_Data shown_:
════
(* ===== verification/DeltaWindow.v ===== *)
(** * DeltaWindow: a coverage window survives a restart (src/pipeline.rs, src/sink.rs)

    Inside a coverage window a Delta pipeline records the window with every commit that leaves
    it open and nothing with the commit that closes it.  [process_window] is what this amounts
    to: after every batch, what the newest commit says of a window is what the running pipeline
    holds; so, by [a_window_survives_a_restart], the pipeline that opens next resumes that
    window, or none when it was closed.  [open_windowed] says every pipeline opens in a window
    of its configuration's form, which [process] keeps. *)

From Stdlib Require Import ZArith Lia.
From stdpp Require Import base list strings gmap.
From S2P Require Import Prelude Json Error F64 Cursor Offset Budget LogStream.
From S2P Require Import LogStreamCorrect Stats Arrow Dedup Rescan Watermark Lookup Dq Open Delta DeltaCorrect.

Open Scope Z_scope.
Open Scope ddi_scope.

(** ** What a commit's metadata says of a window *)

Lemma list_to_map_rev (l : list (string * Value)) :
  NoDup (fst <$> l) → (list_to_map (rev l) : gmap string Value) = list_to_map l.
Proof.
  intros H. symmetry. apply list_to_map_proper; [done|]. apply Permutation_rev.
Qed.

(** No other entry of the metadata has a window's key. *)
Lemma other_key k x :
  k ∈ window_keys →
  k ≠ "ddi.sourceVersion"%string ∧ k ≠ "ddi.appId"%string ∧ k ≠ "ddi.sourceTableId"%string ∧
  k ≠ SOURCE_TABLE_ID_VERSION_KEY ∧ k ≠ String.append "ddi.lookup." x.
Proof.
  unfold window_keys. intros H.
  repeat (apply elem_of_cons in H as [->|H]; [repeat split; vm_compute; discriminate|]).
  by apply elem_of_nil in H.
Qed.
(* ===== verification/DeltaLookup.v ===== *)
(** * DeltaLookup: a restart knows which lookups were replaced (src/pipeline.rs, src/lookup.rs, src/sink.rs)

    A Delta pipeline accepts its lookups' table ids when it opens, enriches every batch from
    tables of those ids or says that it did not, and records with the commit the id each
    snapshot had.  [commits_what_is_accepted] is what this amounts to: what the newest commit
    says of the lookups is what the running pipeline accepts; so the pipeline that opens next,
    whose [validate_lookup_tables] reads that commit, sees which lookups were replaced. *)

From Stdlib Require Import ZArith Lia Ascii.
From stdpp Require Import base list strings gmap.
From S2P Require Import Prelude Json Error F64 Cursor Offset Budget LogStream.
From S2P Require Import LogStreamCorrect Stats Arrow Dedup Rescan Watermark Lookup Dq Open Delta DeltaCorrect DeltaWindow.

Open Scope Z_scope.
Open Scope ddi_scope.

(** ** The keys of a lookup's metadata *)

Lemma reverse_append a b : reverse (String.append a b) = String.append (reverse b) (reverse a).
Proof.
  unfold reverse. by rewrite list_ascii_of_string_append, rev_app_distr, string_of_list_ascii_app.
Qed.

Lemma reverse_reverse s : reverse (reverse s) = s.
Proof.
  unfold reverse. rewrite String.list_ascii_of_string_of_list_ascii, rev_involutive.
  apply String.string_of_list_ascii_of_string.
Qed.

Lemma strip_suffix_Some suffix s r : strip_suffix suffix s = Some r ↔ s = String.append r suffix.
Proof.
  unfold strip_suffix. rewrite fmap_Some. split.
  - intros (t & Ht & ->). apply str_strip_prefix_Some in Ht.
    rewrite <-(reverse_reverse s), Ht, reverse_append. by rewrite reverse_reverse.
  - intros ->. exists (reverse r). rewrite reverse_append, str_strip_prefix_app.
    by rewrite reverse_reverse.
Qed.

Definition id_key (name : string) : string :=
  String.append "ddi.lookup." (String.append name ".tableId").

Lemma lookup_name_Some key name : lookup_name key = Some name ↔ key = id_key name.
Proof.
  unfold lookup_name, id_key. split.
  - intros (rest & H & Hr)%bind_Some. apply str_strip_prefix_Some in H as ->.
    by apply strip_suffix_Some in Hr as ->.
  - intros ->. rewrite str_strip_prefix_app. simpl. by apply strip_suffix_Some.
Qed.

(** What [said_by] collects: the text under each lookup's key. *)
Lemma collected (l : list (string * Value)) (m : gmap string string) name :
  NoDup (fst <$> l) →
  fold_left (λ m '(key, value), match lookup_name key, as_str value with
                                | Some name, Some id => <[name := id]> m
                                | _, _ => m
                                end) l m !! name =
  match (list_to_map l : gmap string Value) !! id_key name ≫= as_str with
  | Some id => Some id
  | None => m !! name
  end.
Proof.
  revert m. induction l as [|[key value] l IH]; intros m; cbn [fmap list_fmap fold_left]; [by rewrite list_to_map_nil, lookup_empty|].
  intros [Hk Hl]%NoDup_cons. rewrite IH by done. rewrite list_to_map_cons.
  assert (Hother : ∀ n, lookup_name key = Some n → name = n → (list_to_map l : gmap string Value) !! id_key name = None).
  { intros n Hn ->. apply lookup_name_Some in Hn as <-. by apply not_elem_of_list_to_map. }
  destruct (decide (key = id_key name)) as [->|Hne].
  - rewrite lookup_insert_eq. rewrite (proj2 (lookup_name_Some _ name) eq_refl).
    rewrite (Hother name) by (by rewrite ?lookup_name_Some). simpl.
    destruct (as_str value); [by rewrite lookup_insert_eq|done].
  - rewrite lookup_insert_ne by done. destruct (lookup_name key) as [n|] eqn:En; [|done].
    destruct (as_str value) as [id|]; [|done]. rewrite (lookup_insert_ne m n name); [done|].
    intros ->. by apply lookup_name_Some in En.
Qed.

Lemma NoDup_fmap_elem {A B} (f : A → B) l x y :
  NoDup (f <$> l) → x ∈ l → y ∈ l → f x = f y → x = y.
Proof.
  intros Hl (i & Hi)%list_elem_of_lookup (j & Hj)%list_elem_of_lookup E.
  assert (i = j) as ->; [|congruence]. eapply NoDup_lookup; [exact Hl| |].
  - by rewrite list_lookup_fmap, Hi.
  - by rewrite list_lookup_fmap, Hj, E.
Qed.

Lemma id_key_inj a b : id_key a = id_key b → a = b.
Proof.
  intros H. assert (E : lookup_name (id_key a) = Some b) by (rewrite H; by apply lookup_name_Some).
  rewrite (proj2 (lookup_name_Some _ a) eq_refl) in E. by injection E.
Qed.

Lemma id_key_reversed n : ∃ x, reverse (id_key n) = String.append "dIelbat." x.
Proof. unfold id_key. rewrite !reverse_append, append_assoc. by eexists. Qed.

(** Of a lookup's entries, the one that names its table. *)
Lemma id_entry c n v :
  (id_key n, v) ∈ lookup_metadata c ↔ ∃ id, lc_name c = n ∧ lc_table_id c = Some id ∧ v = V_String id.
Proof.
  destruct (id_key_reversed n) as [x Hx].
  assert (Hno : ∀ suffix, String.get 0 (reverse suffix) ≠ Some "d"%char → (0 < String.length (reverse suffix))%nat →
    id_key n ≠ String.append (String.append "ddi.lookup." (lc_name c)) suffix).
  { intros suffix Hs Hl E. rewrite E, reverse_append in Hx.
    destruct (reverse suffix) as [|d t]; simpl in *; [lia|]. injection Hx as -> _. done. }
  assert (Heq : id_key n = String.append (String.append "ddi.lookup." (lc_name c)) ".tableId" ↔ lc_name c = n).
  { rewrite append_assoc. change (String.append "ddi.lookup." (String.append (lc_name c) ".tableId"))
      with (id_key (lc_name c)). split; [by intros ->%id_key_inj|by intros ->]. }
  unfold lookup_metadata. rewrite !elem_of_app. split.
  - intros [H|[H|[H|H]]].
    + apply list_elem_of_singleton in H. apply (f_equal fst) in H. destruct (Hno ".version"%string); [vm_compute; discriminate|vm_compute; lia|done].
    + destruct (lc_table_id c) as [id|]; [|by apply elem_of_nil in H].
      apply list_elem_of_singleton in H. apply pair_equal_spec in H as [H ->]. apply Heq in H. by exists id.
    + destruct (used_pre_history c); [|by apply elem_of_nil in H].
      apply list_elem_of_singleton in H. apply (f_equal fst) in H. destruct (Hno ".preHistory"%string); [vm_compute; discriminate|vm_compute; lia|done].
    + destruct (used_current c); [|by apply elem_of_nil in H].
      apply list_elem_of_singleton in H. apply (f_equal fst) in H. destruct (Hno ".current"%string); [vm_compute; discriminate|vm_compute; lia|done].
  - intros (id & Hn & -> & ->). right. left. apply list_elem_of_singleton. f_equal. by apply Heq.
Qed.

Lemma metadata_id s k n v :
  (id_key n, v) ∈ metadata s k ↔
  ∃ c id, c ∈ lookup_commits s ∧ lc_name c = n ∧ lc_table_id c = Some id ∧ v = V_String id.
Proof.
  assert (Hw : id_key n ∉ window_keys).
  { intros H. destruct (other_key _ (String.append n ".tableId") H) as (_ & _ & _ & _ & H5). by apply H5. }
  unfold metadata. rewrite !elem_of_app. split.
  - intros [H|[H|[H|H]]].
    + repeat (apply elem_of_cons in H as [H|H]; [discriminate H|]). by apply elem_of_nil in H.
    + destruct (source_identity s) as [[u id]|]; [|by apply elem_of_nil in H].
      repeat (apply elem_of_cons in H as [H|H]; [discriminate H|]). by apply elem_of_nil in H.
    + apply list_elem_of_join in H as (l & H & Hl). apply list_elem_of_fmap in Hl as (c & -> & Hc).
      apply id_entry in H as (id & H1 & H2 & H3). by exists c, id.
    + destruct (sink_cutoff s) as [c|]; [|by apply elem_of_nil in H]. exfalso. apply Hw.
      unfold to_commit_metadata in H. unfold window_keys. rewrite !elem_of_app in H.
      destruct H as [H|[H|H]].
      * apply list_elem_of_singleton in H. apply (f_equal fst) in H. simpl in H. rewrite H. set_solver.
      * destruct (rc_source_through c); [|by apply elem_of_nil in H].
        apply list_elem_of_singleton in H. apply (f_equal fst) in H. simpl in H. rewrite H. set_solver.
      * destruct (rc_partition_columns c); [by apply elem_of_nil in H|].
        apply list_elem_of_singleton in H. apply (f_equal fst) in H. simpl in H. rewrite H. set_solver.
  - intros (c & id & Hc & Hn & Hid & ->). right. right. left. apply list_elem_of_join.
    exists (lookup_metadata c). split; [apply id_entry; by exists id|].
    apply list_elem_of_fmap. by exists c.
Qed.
════
_Problem statement_: Going through the listing above line by line, tally those containing "DeltaWindow" and state only the total.

_Written reply_: 3